### Brief
Set down all of the records exactly, leaving none out.

### Supplied material
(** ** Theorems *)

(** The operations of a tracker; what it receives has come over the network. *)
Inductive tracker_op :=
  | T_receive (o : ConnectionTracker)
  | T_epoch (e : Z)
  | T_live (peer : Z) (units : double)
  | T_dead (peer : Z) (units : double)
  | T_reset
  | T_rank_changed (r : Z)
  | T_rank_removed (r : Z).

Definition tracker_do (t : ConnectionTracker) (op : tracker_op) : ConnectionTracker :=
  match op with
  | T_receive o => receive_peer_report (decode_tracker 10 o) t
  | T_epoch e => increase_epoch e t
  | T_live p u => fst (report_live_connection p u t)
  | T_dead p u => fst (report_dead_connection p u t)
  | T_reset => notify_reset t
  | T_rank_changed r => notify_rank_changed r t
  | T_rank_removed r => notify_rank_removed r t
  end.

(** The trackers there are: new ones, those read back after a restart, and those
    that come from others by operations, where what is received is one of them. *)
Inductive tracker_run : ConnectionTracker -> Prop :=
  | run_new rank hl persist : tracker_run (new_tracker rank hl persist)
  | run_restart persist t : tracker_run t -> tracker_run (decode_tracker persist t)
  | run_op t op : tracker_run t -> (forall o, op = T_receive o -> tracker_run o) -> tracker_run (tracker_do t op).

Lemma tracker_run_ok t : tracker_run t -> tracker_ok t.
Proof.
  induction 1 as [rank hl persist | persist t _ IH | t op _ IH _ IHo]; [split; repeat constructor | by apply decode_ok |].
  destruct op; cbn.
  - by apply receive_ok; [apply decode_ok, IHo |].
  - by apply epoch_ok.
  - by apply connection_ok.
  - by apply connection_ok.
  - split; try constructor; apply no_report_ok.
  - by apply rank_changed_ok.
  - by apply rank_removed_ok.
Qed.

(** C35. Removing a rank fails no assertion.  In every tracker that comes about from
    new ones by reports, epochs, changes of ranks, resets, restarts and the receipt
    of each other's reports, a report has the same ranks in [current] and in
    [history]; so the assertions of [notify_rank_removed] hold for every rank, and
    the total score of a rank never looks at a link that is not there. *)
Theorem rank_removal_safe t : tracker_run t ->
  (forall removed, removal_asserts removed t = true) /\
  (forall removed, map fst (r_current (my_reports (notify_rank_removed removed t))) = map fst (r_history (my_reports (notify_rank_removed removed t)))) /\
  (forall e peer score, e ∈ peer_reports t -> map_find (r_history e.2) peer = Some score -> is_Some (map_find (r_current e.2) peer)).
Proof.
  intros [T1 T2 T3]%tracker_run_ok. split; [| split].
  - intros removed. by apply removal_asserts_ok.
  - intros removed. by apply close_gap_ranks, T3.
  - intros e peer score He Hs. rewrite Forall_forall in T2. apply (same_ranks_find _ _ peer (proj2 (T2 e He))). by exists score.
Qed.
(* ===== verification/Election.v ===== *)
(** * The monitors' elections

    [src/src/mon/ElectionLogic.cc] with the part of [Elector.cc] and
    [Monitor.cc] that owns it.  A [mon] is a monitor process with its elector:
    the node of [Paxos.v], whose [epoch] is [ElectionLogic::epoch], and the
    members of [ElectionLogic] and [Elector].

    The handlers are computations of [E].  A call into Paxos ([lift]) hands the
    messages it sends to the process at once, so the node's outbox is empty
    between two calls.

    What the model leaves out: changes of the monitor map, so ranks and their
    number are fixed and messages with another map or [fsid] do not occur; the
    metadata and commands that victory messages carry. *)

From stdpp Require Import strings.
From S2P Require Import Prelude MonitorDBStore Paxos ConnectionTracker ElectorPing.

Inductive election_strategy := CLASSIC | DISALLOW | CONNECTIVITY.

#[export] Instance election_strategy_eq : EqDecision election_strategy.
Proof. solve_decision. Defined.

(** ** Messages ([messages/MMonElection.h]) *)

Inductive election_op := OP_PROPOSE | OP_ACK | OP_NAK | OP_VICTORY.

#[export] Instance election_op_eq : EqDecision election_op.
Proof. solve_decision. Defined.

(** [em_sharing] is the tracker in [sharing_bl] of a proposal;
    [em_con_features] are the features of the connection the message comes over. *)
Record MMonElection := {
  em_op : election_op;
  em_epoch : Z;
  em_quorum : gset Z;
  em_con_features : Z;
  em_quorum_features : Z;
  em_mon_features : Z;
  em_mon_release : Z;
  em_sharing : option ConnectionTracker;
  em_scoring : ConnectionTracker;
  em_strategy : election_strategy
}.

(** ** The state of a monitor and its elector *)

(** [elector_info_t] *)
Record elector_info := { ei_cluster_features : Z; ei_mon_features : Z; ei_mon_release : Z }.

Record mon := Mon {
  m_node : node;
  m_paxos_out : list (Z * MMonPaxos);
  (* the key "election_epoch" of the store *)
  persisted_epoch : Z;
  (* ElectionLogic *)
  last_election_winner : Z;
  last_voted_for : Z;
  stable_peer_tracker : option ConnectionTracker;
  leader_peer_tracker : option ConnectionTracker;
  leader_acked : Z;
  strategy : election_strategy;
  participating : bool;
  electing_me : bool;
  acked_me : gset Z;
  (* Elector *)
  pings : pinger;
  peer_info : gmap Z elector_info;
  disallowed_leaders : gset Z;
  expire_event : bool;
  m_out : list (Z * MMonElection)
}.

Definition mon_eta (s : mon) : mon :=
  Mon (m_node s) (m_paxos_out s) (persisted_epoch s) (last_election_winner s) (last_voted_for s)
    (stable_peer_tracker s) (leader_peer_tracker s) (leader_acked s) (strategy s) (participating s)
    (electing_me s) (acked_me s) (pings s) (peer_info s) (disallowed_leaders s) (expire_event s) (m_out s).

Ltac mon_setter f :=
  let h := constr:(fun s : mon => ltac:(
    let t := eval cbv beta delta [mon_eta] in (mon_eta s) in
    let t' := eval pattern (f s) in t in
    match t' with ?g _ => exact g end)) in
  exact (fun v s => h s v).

### Result for this exercise
(** ** Theorems *)

(** The operations of a tracker; what it receives has come over the network. *)
Inductive tracker_op :=
  | T_receive (o : ConnectionTracker)
  | T_epoch (e : Z)
  | T_live (peer : Z) (units : double)
  | T_dead (peer : Z) (units : double)
  | T_reset
  | T_rank_changed (r : Z)
  | T_rank_removed (r : Z).

Definition tracker_do (t : ConnectionTracker) (op : tracker_op) : ConnectionTracker :=
  match op with
  | T_receive o => receive_peer_report (decode_tracker 10 o) t
  | T_epoch e => increase_epoch e t
  | T_live p u => fst (report_live_connection p u t)
  | T_dead p u => fst (report_dead_connection p u t)
  | T_reset => notify_reset t
  | T_rank_changed r => notify_rank_changed r t
  | T_rank_removed r => notify_rank_removed r t
  end.

(** The trackers there are: new ones, those read back after a restart, and those
    that come from others by operations, where what is received is one of them. *)
Inductive tracker_run : ConnectionTracker -> Prop :=
  | run_new rank hl persist : tracker_run (new_tracker rank hl persist)
  | run_restart persist t : tracker_run t -> tracker_run (decode_tracker persist t)
  | run_op t op : tracker_run t -> (forall o, op = T_receive o -> tracker_run o) -> tracker_run (tracker_do t op).

Lemma tracker_run_ok t : tracker_run t -> tracker_ok t.
Proof.
  induction 1 as [rank hl persist | persist t _ IH | t op _ IH _ IHo]; [split; repeat constructor | by apply decode_ok |].
  destruct op; cbn.
  - by apply receive_ok; [apply decode_ok, IHo |].
  - by apply epoch_ok.
  - by apply connection_ok.
  - by apply connection_ok.
  - split; try constructor; apply no_report_ok.
  - by apply rank_changed_ok.
  - by apply rank_removed_ok.
Qed.

(** C35. Removing a rank fails no assertion.  In every tracker that comes about from
    new ones by reports, epochs, changes of ranks, resets, restarts and the receipt
    of each other's reports, a report has the same ranks in [current] and in
    [history]; so the assertions of [notify_rank_removed] hold for every rank, and
    the total score of a rank never looks at a link that is not there. *)
Theorem rank_removal_safe t : tracker_run t ->
  (forall removed, removal_asserts removed t = true) /\
  (forall removed, map fst (r_current (my_reports (notify_rank_removed removed t))) = map fst (r_history (my_reports (notify_rank_removed removed t)))) /\
  (forall e peer score, e ∈ peer_reports t -> map_find (r_history e.2) peer = Some score -> is_Some (map_find (r_current e.2) peer)).
Proof.
  intros [T1 T2 T3]%tracker_run_ok. split; [| split].
  - intros removed. by apply removal_asserts_ok.
  - intros removed. by apply close_gap_ranks, T3.
  - intros e peer score He Hs. rewrite Forall_forall in T2. apply (same_ranks_find _ _ peer (proj2 (T2 e He))). by exists score.
Qed.
(* ===== verification/Election.v ===== *)
(** * The monitors' elections

    [src/src/mon/ElectionLogic.cc] with the part of [Elector.cc] and
    [Monitor.cc] that owns it.  A [mon] is a monitor process with its elector:
    the node of [Paxos.v], whose [epoch] is [ElectionLogic::epoch], and the
    members of [ElectionLogic] and [Elector].

    The handlers are computations of [E].  A call into Paxos ([lift]) hands the
    messages it sends to the process at once, so the node's outbox is empty
    between two calls.

    What the model leaves out: changes of the monitor map, so ranks and their
    number are fixed and messages with another map or [fsid] do not occur; the
    metadata and commands that victory messages carry. *)

From stdpp Require Import strings.
From S2P Require Import Prelude MonitorDBStore Paxos ConnectionTracker ElectorPing.

Inductive election_strategy := CLASSIC | DISALLOW | CONNECTIVITY.

#[export] Instance election_strategy_eq : EqDecision election_strategy.
Proof. solve_decision. Defined.

(** ** Messages ([messages/MMonElection.h]) *)

Inductive election_op := OP_PROPOSE | OP_ACK | OP_NAK | OP_VICTORY.

#[export] Instance election_op_eq : EqDecision election_op.
Proof. solve_decision. Defined.

(** [em_sharing] is the tracker in [sharing_bl] of a proposal;
    [em_con_features] are the features of the connection the message comes over. *)
Record MMonElection := {
  em_op : election_op;
  em_epoch : Z;
  em_quorum : gset Z;
  em_con_features : Z;
  em_quorum_features : Z;
  em_mon_features : Z;
  em_mon_release : Z;
  em_sharing : option ConnectionTracker;
  em_scoring : ConnectionTracker;
  em_strategy : election_strategy
}.

(** ** The state of a monitor and its elector *)

(** [elector_info_t] *)
Record elector_info := { ei_cluster_features : Z; ei_mon_features : Z; ei_mon_release : Z }.

Record mon := Mon {
  m_node : node;
  m_paxos_out : list (Z * MMonPaxos);
  (* the key "election_epoch" of the store *)
  persisted_epoch : Z;
  (* ElectionLogic *)
  last_election_winner : Z;
  last_voted_for : Z;
  stable_peer_tracker : option ConnectionTracker;
  leader_peer_tracker : option ConnectionTracker;
  leader_acked : Z;
  strategy : election_strategy;
  participating : bool;
  electing_me : bool;
  acked_me : gset Z;
  (* Elector *)
  pings : pinger;
  peer_info : gmap Z elector_info;
  disallowed_leaders : gset Z;
  expire_event : bool;
  m_out : list (Z * MMonElection)
}.

Definition mon_eta (s : mon) : mon :=
  Mon (m_node s) (m_paxos_out s) (persisted_epoch s) (last_election_winner s) (last_voted_for s)
    (stable_peer_tracker s) (leader_peer_tracker s) (leader_acked s) (strategy s) (participating s)
    (electing_me s) (acked_me s) (pings s) (peer_info s) (disallowed_leaders s) (expire_event s) (m_out s).

Ltac mon_setter f :=
  let h := constr:(fun s : mon => ltac:(
    let t := eval cbv beta delta [mon_eta] in (mon_eta s) in
    let t' := eval pattern (f s) in t in
    match t' with ?g _ => exact g end)) in
  exact (fun v s => h s v).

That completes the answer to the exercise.